Viviamo in un'epoca in cui tutti rivendicano il diritto di parlare, ma sempre meno persone riconoscono il valore dell'ascolto. Eppure, le due cose non sono in contrasto: una non può esistere senza l'altra.
Ogni riunione, assemblea, consiglio o semplice discussione si fonda su una regola tanto semplice quanto essenziale: ognuno deve poter esprimere il proprio pensiero, ma anche consentire agli altri di fare lo stesso. Interrompere continuamente chi sta parlando non significa partecipare di più al confronto; spesso significa impedirne il naturale svolgimento. Esprimere un'opinione diversa, fare una domanda o contestare un'idea è un diritto, oltre che un elemento fondamentale della democrazia. Tuttavia, il dissenso acquista valore quando è accompagnato dal rispetto delle regole del dialogo. Parlare sopra gli altri non rafforza un'argomentazione: ne indebolisce la credibilità.
Negli ultimi anni assistiamo sempre più spesso a un fenomeno che riguarda anche il modo in cui vengono raccontati gli eventi. A volte si estrapola una frase, una parola o un singolo momento da un contesto molto più ampio. È una tecnica comunicativa che ricorda un certo modo di fare giornalismo, nel quale il titolo ad effetto prevale sul racconto completo dei fatti.
In comunicazione questo approccio è conosciuto anche come cherry picking: si selezionano solo gli elementi che confermano una determinata tesi, mentre vengono omessi quelli che potrebbero offrire una lettura diversa. Non sempre si tratta di dire il falso. Più spesso si racconta una verità incompleta, che può portare il lettore a conclusioni diverse da quelle che emergerebbero osservando l'intero contesto. Per questo è importante sviluppare uno spirito critico. Ogni volta che leggiamo un post, ascoltiamo un'intervista o assistiamo a un dibattito, dovremmo chiederci non solo cosa ci viene mostrato, ma anche cosa potrebbe essere stato lasciato fuori. Comprendere il contesto significa comprendere davvero i fatti.

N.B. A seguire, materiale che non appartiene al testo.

(** C9: restoring a stream that [saveSnapShot] wrote for the entries [l]
    succeeds, and the store then serves exactly the map of [l] from a new
    directory: the marker file names it, the old handle is closed and nothing
    is left of the old directory. The header comes back as it was written. *)
Theorem recoverSnapShot_restores nodeId lastIndex unix l n m sw :
  serves n m sw → w_orc (sw_world sw) = [] → name_free (baseDir (sw_store sw)) (sw_world sw) →
  header_fits nodeId lastIndex unix → Forall entry_ok l → NoDup l.*1 →
  ∃ sw', recoverSnapShot (MkReader (stream_bytes nodeId lastIndex unix l) None) sw =
           (Ok (saved_header nodeId lastIndex unix), sw') ∧
         restored (next_name (sw_world sw)) (list_to_map l) sw sw'.
Proof.
  intros Hsv Ho Hfree Hfit Hok Hnd.
  destruct (recover_stream nodeId lastIndex unix l n m sw) as (sw' & H & Hr & _); eauto.
Qed.

(** C10: a restore is atomic against crashes. The directories of a store and its
    current file have reached the disk. If the machine crashes at any disk that a
    restore goes through (data that was not synced is lost or torn, and of the
    directory entries that were made, renamed or removed since their directory was
    synced any may come back as they were), the next start succeeds, and serves
    either the map from before or the map of the stream; and what it serves has
    reached the disk again. *)
Theorem restore_is_crash_atomic nodeId lastIndex unix l n m sw r sw' tr d d' w2 :
  serves n m sw → durable (baseDir (sw_store sw)) n m (w_disk (sw_world sw)) →
  w_orc (sw_world sw) = [] → name_free (baseDir (sw_store sw)) (sw_world sw) →
  header_fits nodeId lastIndex unix → Forall entry_ok l → NoDup l.*1 →
  recoverSnapShot (MkReader (stream_bytes nodeId lastIndex unix l) None) sw = (r, sw') →
  w_trace (sw_world sw') = w_trace (sw_world sw) ++ tr → d ∈ tr → crash d d' →
  w_disk w2 = d' → w_orc w2 = [] → base_ok (baseDir (sw_store sw)) w2 →
  ∃ st w3, newStore (baseDir (sw_store sw)) w2 = (Ok st, w3) ∧
    ((serves n m (MkSW st w3) ∧ durable (baseDir (sw_store sw)) n m (w_disk w3)) ∨
     (serves (next_name (sw_world sw)) (list_to_map l) (MkSW st w3) ∧
      durable (baseDir (sw_store sw)) (next_name (sw_world sw)) (list_to_map l) (w_disk w3))).
Proof.
  intros Hsv Hdur Ho Hfree Hfit Hok Hnd Hrun Htr Hd Hcr Hw2 Ho2 Hbo.
  destruct (recover_stream nodeId lastIndex unix l n m sw) as (sw1 & H & _ & V); [done..|].
  rewrite H in Hrun. injection Hrun as <- <-. destruct (V Hdur) as [V' _].
  pose proof (visits_elem _ _ _ _ _ V' Htr Hd) as Hsurv. rewrite <-Hw2 in Hcr.
  destruct (next_name_marker (sw_world sw)) as [Hm1 Hm2].
  destruct (survives_crash _ _ _ _ _ _ _ Hsurv Hcr) as [Hrec|Hrec].
  - destruct (newStore_reopen _ n m w2 Ho2 Hbo) as (st & w3 & H3 & Hs & _ & _ & _ & Hk);
      [apply Hsv|apply Hsv|apply Hsv|by apply durable_recoverable|]. exists st, w3. split; [done|]. left. auto.
  - destruct (newStore_reopen _ (next_name (sw_world sw)) (list_to_map l) w2 Ho2 Hbo)
      as (st & w3 & H3 & Hs & _ & _ & _ & Hk); [apply fname_random|done|done|by apply durable_recoverable|].
    exists st, w3. split; [done|]. right. auto.
Qed.
Definition Stats : GoM fworld fsm_stats :=
  s <- on_store the_store ;;
  dirSz <- on_store (on_world (DirSize (baseDir s))) ;;
  sm <- the_sm ;;
  go_ret (MkStats (fsmIndex sm) (baseDir s) dirSz (metrics sm)).

Definition Apply (log : raft_Log) : GoM fworld CommandResponse :=
  closed <- on_store isclosed ;;
  if closed : bool then go_ret (MkResponse [] (Some ErrClosed))
  else
    sm <- the_sm ;;
    set_sm (set_index sm (Index log)) ;;
    on_store (applyCommand (Data log)).

Record fsmSnapshot := MkFsmSnapshot { fs_snapshot : Snapshot; fs_lastIndex : Z; fs_startTime : Z }.

(** [now] is what the clock says. *)
Definition fsm_Snapshot (now : Z) : GoM fworld fsmSnapshot :=
  closed <- on_store isclosed ;;
  if closed : bool then go_err ErrClosed
  else
    snap <- on_store getSnapshot ;;
    sm <- the_sm ;;
    go_ret (MkFsmSnapshot snap (fsmIndex sm) now).

(** [Persist] writes to the sink; then it updates the metrics. [unix] and [dur]
    are the clock readings of [saveSnapShot], [now] the one after it. *)
Definition Persist (fs : fsmSnapshot) (unix dur now : Z) : GoM (fworld * sink) unit :=
  λ '(s, k),
    match saveSnapShot (nodeId (fw_sm s)) (fs_lastIndex fs) (fs_snapshot fs) unix dur k with
    | (Ok result, k') =>
        let m := metrics (fw_sm s) in
        let m' := MkMetrics (now - fs_startTime fs) (Size result) (Records result) now
                    (LastRestoreDuration m) (LastRestoreTime m)
                    (uint 64 (SnapshotCount m + 1)) (RestoreCount m) in
        (Ok tt, (MkFW (set_metrics (fw_sm s) m') (fw_sw s) (fw_ch s), k'))
    | (Err e, k') => (Err e, (s, k'))
    | (Panic p, k') => (Panic p, (s, k'))
    | (NoFuel, k') => (NoFuel, (s, k'))
    end.
(** ** The goroutine of a read *)

(** [ReadLocal] has passed the check of [query]; the one of [getBytes]; has
    loaded the database pointer; is done. *)
Inductive query_pc :=
| QIdle
| QStart
| QChecked
| QOpen
| QLoaded (h : path)
| QDone (r : res CommandResponse).

(** [db.Get(key)] on a handle, and the response made of it. *)
Definition get_on (h : path) (key : bytes) : GoM sworld CommandResponse :=
  respond (on_world (with_db h (λ d,
    match db_Get d (cf_key key) with
    | inr ErrNotFound => (Ok [], d)
    | inr e => (Err e, d)
    | inl val => (Ok val, d)
    end))).

Definition closed_response : res CommandResponse := Ok (MkResponse [] (Some ErrClosed)).

Definition query_step (key : bytes) (p : query_pc) (sw : sworld) : query_pc * sworld :=
  match p with
  | QStart => (if st_closed (sw_store sw) then QDone closed_response else QChecked, sw)
  | QChecked => (if st_closed (sw_store sw) then QDone closed_response else QOpen, sw)
  | QOpen => (QLoaded (st_db (sw_store sw)), sw)
  | QLoaded h => let '(r, sw') := get_on h key sw in (QDone r, sw')
  | p => (p, sw)
  end.

Definition read_in_steps (key : bytes) (sw : sworld) : query_pc * sworld :=
  let '(p, sw) := query_step key QStart sw in
  let '(p, sw) := query_step key p sw in
  let '(p, sw) := query_step key p sw in
  query_step key p sw.

Lemma read_in_steps_ok key sw :
  read_in_steps key sw = let '(r, sw') := respond (query key) sw in (QDone r, sw').
Proof.
  destruct sw as [st w].
  unfold read_in_steps, query_step, respond, query, isclosed, getBytes, get_on, the_store, go_try, go_bind, go_ret.
  cbn [sw_store]. destruct (st_closed st) eqn:Hc; [by cbn; rewrite ?Hc|]. cbn [sw_store]. rewrite Hc.
  unfold respond, go_try, on_world, cf_key, go_ret. cbn [sw_store sw_world].
  by destruct (with_db _ _ w) as [[] ?].
Qed.

(** ** Both *)

(** [r_hist]: the maps that the store served, one after each step of the state
    machine. [r_from] and [r_upto] tell which of them was the last when the read
    was asked for, and when it came to its last step. *)
Record race := MkRace {
  r_sw : sworld;
  r_fsm : fsm_pc;
  r_hist : list (gmap bytes bytes);
  r_query : query_pc;
  r_from : nat;
  r_upto : nat;
}.

(** The map behind the database pointer. *)
Definition served (sw : sworld) : gmap bytes bytes :=
  from_option db_map ∅ (d_dbs (w_disk (sw_world sw)) !! st_db (sw_store sw)).

Definition stage (s : race) : nat := pred (length (r_hist s)).

(** The state machine has come to [p] and [sw]. *)
Definition moved (p : fsm_pc) (sw : sworld) (s : race) : race :=
  MkRace sw p (r_hist s ++ [served sw]) (r_query s) (r_from s) (r_upto s).

(** The name that a restore draws was never used for a directory. *)
Definition name_unused (sw : sworld) : Prop :=
  name_free (baseDir (sw_store sw)) (sw_world sw) ∧
  ∀ q, below (child (path_of (baseDir (sw_store sw))) (next_name (sw_world sw))) q → q ∉ w_closed (sw_world sw).
(** How a node starts: its state machine serves [m] and has applied nothing; it
    survives crashes if its directories have reached the disk. *)
Definition replica_init {P : Pebble} (m : gmap bytes bytes) (r : replica) : Prop :=
  (∃ n, running n m (rp_fw r) ∧ (rp_solid r = true → on_disk n m (rp_fw r))) ∧ chan_ok (rp_fw r) ∧
  rp_applied r = 0%nat ∧ rp_kept r = 0%nat ∧ rp_begun r = false ∧ rp_taken r = None.

Lemma replica_init_ok {P : Pebble} m log r : replica_init m r → replica_ok m log r.
Proof.
  intros ((n & Hr & Hd) & Hc & Ha & Hk & _ & Ht). split; rewrite ?Ha, ?Hk, ?Ht; [|lia|done].
  split; [done|]. exists n, m. split; [done|]. split; [|done]. intros key. by exists 0%nat.
Qed.
(* ===== verification/Watch.v ===== *)
(** * Watch.v: service/blocking_query.go and the Watch handlers of service.go.

    A watcher blocks until raft's applied index has reached the index it asks
    for, a restore has abandoned the state, or its time is over; the streaming
    handlers do so in a loop. The watcher runs beside raft and the state machine:
    [watch_step] interleaves its steps with theirs. A query is two steps, since
    [Query] reads the store first and raft's applied index after it. *)
From S2P Require Import Prelude Binary Paths Pebble FileSystem DataDir Snapshot Json Store Fsm History Kv.

Record BlockingQueryResult := MkResult {
  r_Value : bytes; CurrentIndex : Z; Abandoned : bool }.

#[global] Instance BlockingQueryResult_eq_dec : EqDecision BlockingQueryResult.
Proof. solve_decision. Defined.

(** ** Timeouts (nanoseconds) *)

Definition BlockingQueryTimeout : Z := 300 * 1000000000.

(** [BlockingQuery]: 0 means the default. *)
Definition effective_timeout (timeout : Z) : Z :=
  if decide (timeout = 0) then BlockingQueryTimeout else timeout.

(** [Watch]: the seconds of the request as a duration, which wraps around. *)
Definition watch_timeout (timeoutSeconds : Z) : Z :=
  let timeout := int64 (timeoutSeconds * 1000000000) in
  if decide (timeout ≤ 0) then BlockingQueryTimeout else timeout.

(** C33: The time a watch waits at most. It is always positive; it is the number
    of seconds of the request when that number is positive and its nanoseconds
    fit 63 bits, and five minutes when it is 0 or negative within the same
    bounds. Outside of them the multiplication wraps around: a request for
    9223372037 seconds waits five minutes, and one for minus that many seconds
    waits almost 292 years. *)
Theorem watch_timeout_bounds s :
  0 < effective_timeout (watch_timeout s) < 2 ^ 63 ∧
  (0 < s ≤ 9223372036 → effective_timeout (watch_timeout s) = s * 1000000000) ∧
  (-9223372036 ≤ s ≤ 0 → effective_timeout (watch_timeout s) = BlockingQueryTimeout) ∧
  watch_timeout 9223372037 = BlockingQueryTimeout ∧
  watch_timeout (-9223372037) = 9223372036709551616.
Proof.
  assert (effective_timeout (watch_timeout s) = watch_timeout s) as ->.
  { unfold effective_timeout, watch_timeout, BlockingQueryTimeout. repeat case_decide; lia. }
  pose proof (int64_range (s * 1000000000)). unfold watch_timeout, BlockingQueryTimeout.
  split_and!; [case_decide; lia..| | |reflexivity|reflexivity].
  - intros. rewrite int64_small by lia. rewrite decide_False; lia.
  - intros. rewrite int64_small by lia. rewrite decide_True; lia.
Qed.

(** ** The node around the watcher *)

Section watch.
Context {P : Pebble} {G : Gzip}.

Record env := MkEnv {
  e_fw : fworld;             (** the state machine and its store *)
  e_applied : Z;             (** [raft.AppliedIndex()] *)
  e_queue : list raft_Log;   (** handed to the state machine, not applied yet *)
  e_snapshot : option Z;     (** the index of a snapshot that was just restored *)
  e_ctx : bool;              (** the caller's context is done *)
  e_restores : nat;          (** how many restores there were *)
}.

(** Raft counts an entry as applied when it hands it to the state machine's
    goroutine; that goroutine applies it later. The index of a restored snapshot
    is recorded after the restore. *)
Definition set_fw (fw : fworld) (e : env) : env :=
  MkEnv fw (e_applied e) (e_queue e) (e_snapshot e) (e_ctx e) (e_restores e).

Inductive env_step : env → env → Prop :=
| env_send e log :
    env_step e (MkEnv (e_fw e) (Index log) (e_queue e ++ [log]) (e_snapshot e) (e_ctx e) (e_restores e))
| env_consume e log rest resp fw' :
    e_queue e = log :: rest → Apply log (e_fw e) = (Ok resp, fw') →
    env_step e (MkEnv fw' (e_applied e) rest (e_snapshot e) (e_ctx e) (e_restores e))
| env_restore e rd start now i fw' :
    e_queue e = [] → Restore rd start now (e_fw e) = (Ok tt, fw') →
    env_step e (MkEnv fw' (e_applied e) [] (Some i) (e_ctx e) (S (e_restores e)))
| env_restore_failed e rd start now err fw' :
    e_queue e = [] → Restore rd start now (e_fw e) = (Err err, fw') →
    env_step e (MkEnv fw' (e_applied e) [] (e_snapshot e) (e_ctx e) (e_restores e))
| env_installed e i :
    e_snapshot e = Some i →
    env_step e (MkEnv (e_fw e) i (e_queue e) None (e_ctx e) (e_restores e))
| env_close e fw' :
    Close (e_fw e) = (Ok tt, fw') →
    env_step e (MkEnv fw' (e_applied e) (e_queue e) (e_snapshot e) (e_ctx e) (e_restores e))
| env_cancel e :
    env_step e (MkEnv (e_fw e) (e_applied e) (e_queue e) (e_snapshot e) true (e_restores e))
| env_read e key resp fw' :
    (** somebody else reads *)
    ReadLocal key (e_fw e) = (Ok resp, fw') → env_step e (set_fw fw' e).

(** [AbandonCh()] *)
Definition AbandonCh (e : env) : nat := abandonCh (fw_sm (e_fw e)).
Definition closed_chans (e : env) : gset nat := ch_closed (fw_ch (e_fw e)).

(** ** BlockingQuery *)

(** Why a result was returned. *)
Inductive reason := Fresh | TimedOut | Restored.

Inductive bq_pc :=
| BQuery (first : bool)                  (** calling [queryFn]: before the store is read *)
| BIndex (first : bool) (v : bytes)      (** the store was read: before the applied index is *)
| BWait                                  (** at the head of the loop *)
| BSelect (ch : nat)                     (** in the select, which has evaluated [AbandonCh()] *)
| BReturn (why : reason) (r : BlockingQueryResult)
| BError (err : error).

Record bq := MkBq { bq_at : bq_pc; bq_value : bytes; bq_index : Z; bq_expired : bool }.

Definition BlockingQuery_start : bq := MkBq (BQuery true) [] 0 false.

Definition goto_bq (pc : bq_pc) (b : bq) : bq := MkBq pc (bq_value b) (bq_index b) (bq_expired b).

(** What happens with an answer of [queryFn]. *)
Definition bq_answer (minIndex : Z) (first : bool) (v : bytes) (i : Z) (b : bq) : bq :=
  MkBq (if decide ((first = true ∧ minIndex = 0) ∨ minIndex ≤ i)
        then BReturn Fresh (MkResult v i false) else BWait) v i (bq_expired b).

Inductive bq_step (key : bytes) (minIndex : Z) : env * bq → env * bq → Prop :=
| bq_read e b first resp fw' :
    bq_at b = BQuery first → ReadLocal key (e_fw e) = (Ok resp, fw') → RespError resp = None →
    bq_step key minIndex (e, b) (set_fw fw' e, goto_bq (BIndex first (Val resp)) b)
| bq_read_failed e b first resp err fw' :
    bq_at b = BQuery first → ReadLocal key (e_fw e) = (Ok resp, fw') → RespError resp = Some err →
    bq_step key minIndex (e, b) (set_fw fw' e, goto_bq (BError err) b)
| bq_read_index e b first v :
    bq_at b = BIndex first v →
    bq_step key minIndex (e, b) (e, bq_answer minIndex first v (e_applied e) b)
| bq_enter e b :
    bq_at b = BWait → bq_step key minIndex (e, b) (e, goto_bq (BSelect (AbandonCh e)) b)
| bq_timeout e b ch :
    bq_at b = BSelect ch → bq_expired b = true ∨ e_ctx e = true →
    bq_step key minIndex (e, b)
      (e, goto_bq (BReturn TimedOut (MkResult (bq_value b) (bq_index b) false)) b)
| bq_abandoned e b ch :
    bq_at b = BSelect ch → ch ∈ closed_chans e →
    bq_step key minIndex (e, b) (e, goto_bq (BReturn Restored (MkResult [] 0 true)) b)
| bq_tick e b ch :
    bq_at b = BSelect ch → bq_step key minIndex (e, b) (e, goto_bq (BQuery false) b)
| bq_expire e b :
    bq_step key minIndex (e, b) (e, MkBq (bq_at b) (bq_value b) (bq_index b) true).

(** *** WatchKeyBlocking

    One call of [BlockingQuery], while the node goes on. *)
Definition WatchKeyBlocking_timeout : Z := 30 * 1000000000.
Definition WatchKeyBlocking_start : bq := BlockingQuery_start.

Inductive call_step (key : bytes) (minIndex : Z) : env * bq → env * bq → Prop :=
| call_env e e' b : env_step e e' → call_step key minIndex (e, b) (e', b)
| call_in s s' : bq_step key minIndex s s' → call_step key minIndex s s'.

(** ** Watch and WatchKey *)

Inductive w_pc :=
| WTop                                          (** at the head of the loop *)
| WIn (b : bq)                                  (** in [BlockingQuery] *)
| WDeliver (why : reason) (r : BlockingQueryResult)  (** in [stream.Send] or the callback *)
| WReturned (err : error).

Anche il rispetto merita una riflessione. Troppo spesso viene confuso con il silenzio o con l'obbedienza. In realtà, il rispetto autentico consiste nel riconoscere all'altro lo stesso diritto che chiediamo per noi: poter parlare, essere ascoltato e rispondere senza essere continuamente interrotto. Il confronto civile non elimina le differenze; le rende occasione di crescita.
Ci vuole anche coraggio. Il coraggio di mettere in discussione le proprie convinzioni, di allontanarsi da slogan, tifoserie e narrazioni costruite per suscitare reazioni immediate. Ci vuole il coraggio di pensare con la propria testa, senza cadere nel conformismo o nell'abitudine di accettare come assoluta la prima versione dei fatti che ci viene proposta.
Come ricorda Vasco Rossi: “L'orgoglio è il primo passo verso l'ignoranza.” È una frase che invita all'umiltà intellettuale: nessuno cresce se è convinto di possedere sempre e comunque tutta la verità. Il dialogo nasce proprio dalla disponibilità ad ascoltare, a comprendere e, se necessario, anche a cambiare idea.
La nostra società non ha bisogno di persone che parlano sempre più forte. Ha bisogno di cittadini capaci di ascoltare, ragionare e confrontarsi con rispetto. Ha bisogno di adulti che offrano ai giovani l'esempio di un dialogo fondato sui fatti e non sulle semplificazioni, sul contesto e non sulle frasi isolate, sulla ricerca della verità e non sulla ricerca del consenso.
Perché il futuro non si costruisce con le interruzioni, con le contrapposizioni sterili o con i racconti parziali. Si costruisce con la cultura del confronto, con il rispetto reciproco e con il coraggio di pensare in modo libero e responsabile. Solo così potremo lasciare alle nuove generazioni una società più consapevole, più matura e più capace di costruire, insieme, un futuro migliore.